**Collected data entries**

+ + + +

(** * TgSteamKeyActivator: channel filters, key extraction and key activation

    A shallow embedding of the authored JavaScript of the bot:
    - [KeyActivator]  : steam/key_activator.js ([activate], the error codes);
    - [SteamLegacy]   : steam/steam.js (the older [activate]);
    - [G2Keys]        : the handler of chat g2keys (text filter,
                        [parseCdKey]);
    - [FreebieSteam]  : handler/freebie_steam-handler.js (image filter,
                        [filterCdKeyText], the promise chain);
    - [EventHandler]  : telegram/event-handler.js ([loadHandlers]);
    - [Index]         : index.js (the start-up promise chain).

    JavaScript strings are sequences of UTF-16 code units, numbers that the
    code only compares are integers, promises are values that are resolved,
    rejected or still pending, and every observable action (a log line, a
    redemption request, a module load, [process.exit]) is an entry of an
    effect trace. *)

From Stdlib Require Import ZArith NArith Lia.
From stdpp Require Import base list strings.
From Equations Require Import Equations.

Open Scope Z_scope.

(** ** JavaScript strings and the built-ins the code calls *)

Module JS.

(** A string is the list of its UTF-16 code units. *)
Definition jsstring := list N.

(** An ASCII literal of the source as a [jsstring]. *)
Fixpoint lit (s : string) : jsstring :=
  match s with
  | EmptyString => []
  | String a s' => Ascii.N_of_ascii a :: lit s'
  end.

Definition SPACE : N := 32.
Definition DASH : N := 45.       (* U+002D, the hyphen-minus *)
Definition EM_DASH : N := 8212.  (* U+2014, the dash the regexps spell out *)
Definition UNDERSCORE : N := 95.

Definition in_range (lo hi c : N) : bool := ((lo <=? c) && (c <=? hi))%N.
Definition isUpper (c : N) : bool := in_range 65 90 c.
Definition isLower (c : N) : bool := in_range 97 122 c.
Definition isDigit (c : N) : bool := in_range 48 57 c.

(** [\w] of a regexp without the [i] and [u] flags: [A-Za-z0-9_]. *)
Definition isWord (c : N) : bool :=
  isUpper c || isLower c || isDigit c || (c =? UNDERSCORE)%N.

(** WhiteSpace and LineTerminator of ECMAScript, which [trim] strips. *)
Definition isWhiteSpace (c : N) : bool :=
  (in_range 9 13 c || (c =? 32) || (c =? 160) || (c =? 5760)
   || in_range 8192 8202 c || (c =? 8232) || (c =? 8233) || (c =? 8239)
   || (c =? 8287) || (c =? 12288) || (c =? 65279))%N.

Fixpoint trimStart (s : jsstring) : jsstring :=
  match s with
  | c :: s' => if isWhiteSpace c then trimStart s' else s
  | [] => []
  end.

Definition trimEnd (s : jsstring) : jsstring := rev (trimStart (rev s)).

(** [String.prototype.trim]. *)
Definition trim (s : jsstring) : jsstring := trimEnd (trimStart s).

(** The longest prefix of [s] whose code units are all in [cls], and the
    rest: what a greedy quantifier over a character class consumes. *)
Fixpoint span (cls : N -> bool) (s : jsstring) : jsstring * jsstring :=
  match s with
  | c :: s' =>
      if cls c then let '(m, r) := span cls s' in (c :: m, r) else ([], s)
  | [] => ([], [])
  end.

Lemma span_length cls s : (length (span cls s).2 <= length s)%nat.
Proof.
  induction s as [|c s IH]; simpl; [lia|].
  destruct (cls c); [|simpl; lia].
  destruct (span cls s) as [m r]; simpl in *; lia.
Qed.

(** Every match of the global regexp [/[cls]{n,}/g] (with [n] at least 1)
    in [s], left to right. At each start position the engine consumes the
    longest run of class characters; a run of at least [n] is a match and
    the search resumes behind it, a shorter one fails and the search
    resumes one code unit further. *)
Equations? matchAll (cls : N -> bool) (n : nat) (s : jsstring)
  : list jsstring by wf (length s) lt :=
  matchAll cls n [] := [];
  matchAll cls n (c :: s') :=
    if cls c then
      if bool_decide (n ≤ S (length (span cls s').1))%nat
      then (c :: (span cls s').1) :: matchAll cls n (span cls s').2
      else matchAll cls n s'
    else matchAll cls n s'.
Proof.
  all: try lia.
  pose proof (span_length cls s'). lia.
Qed.

(** The value of [str.match(re)] for a global regexp: [null] when nothing
    matches, otherwise the array of the matches. It is never [undefined]. *)
Inductive matchResult :=
| JSnull
| JSarray (items : list jsstring).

+ + + +

**Problem requirements**
In the entries above, find the line containing "(** The value". Set down that line and every line after it through the last one, exactly and alone.

**Result of this task**
(** The value of [str.match(re)] for a global regexp: [null] when nothing
    matches, otherwise the array of the matches. It is never [undefined]. *)
Inductive matchResult :=
| JSnull
| JSarray (items : list jsstring).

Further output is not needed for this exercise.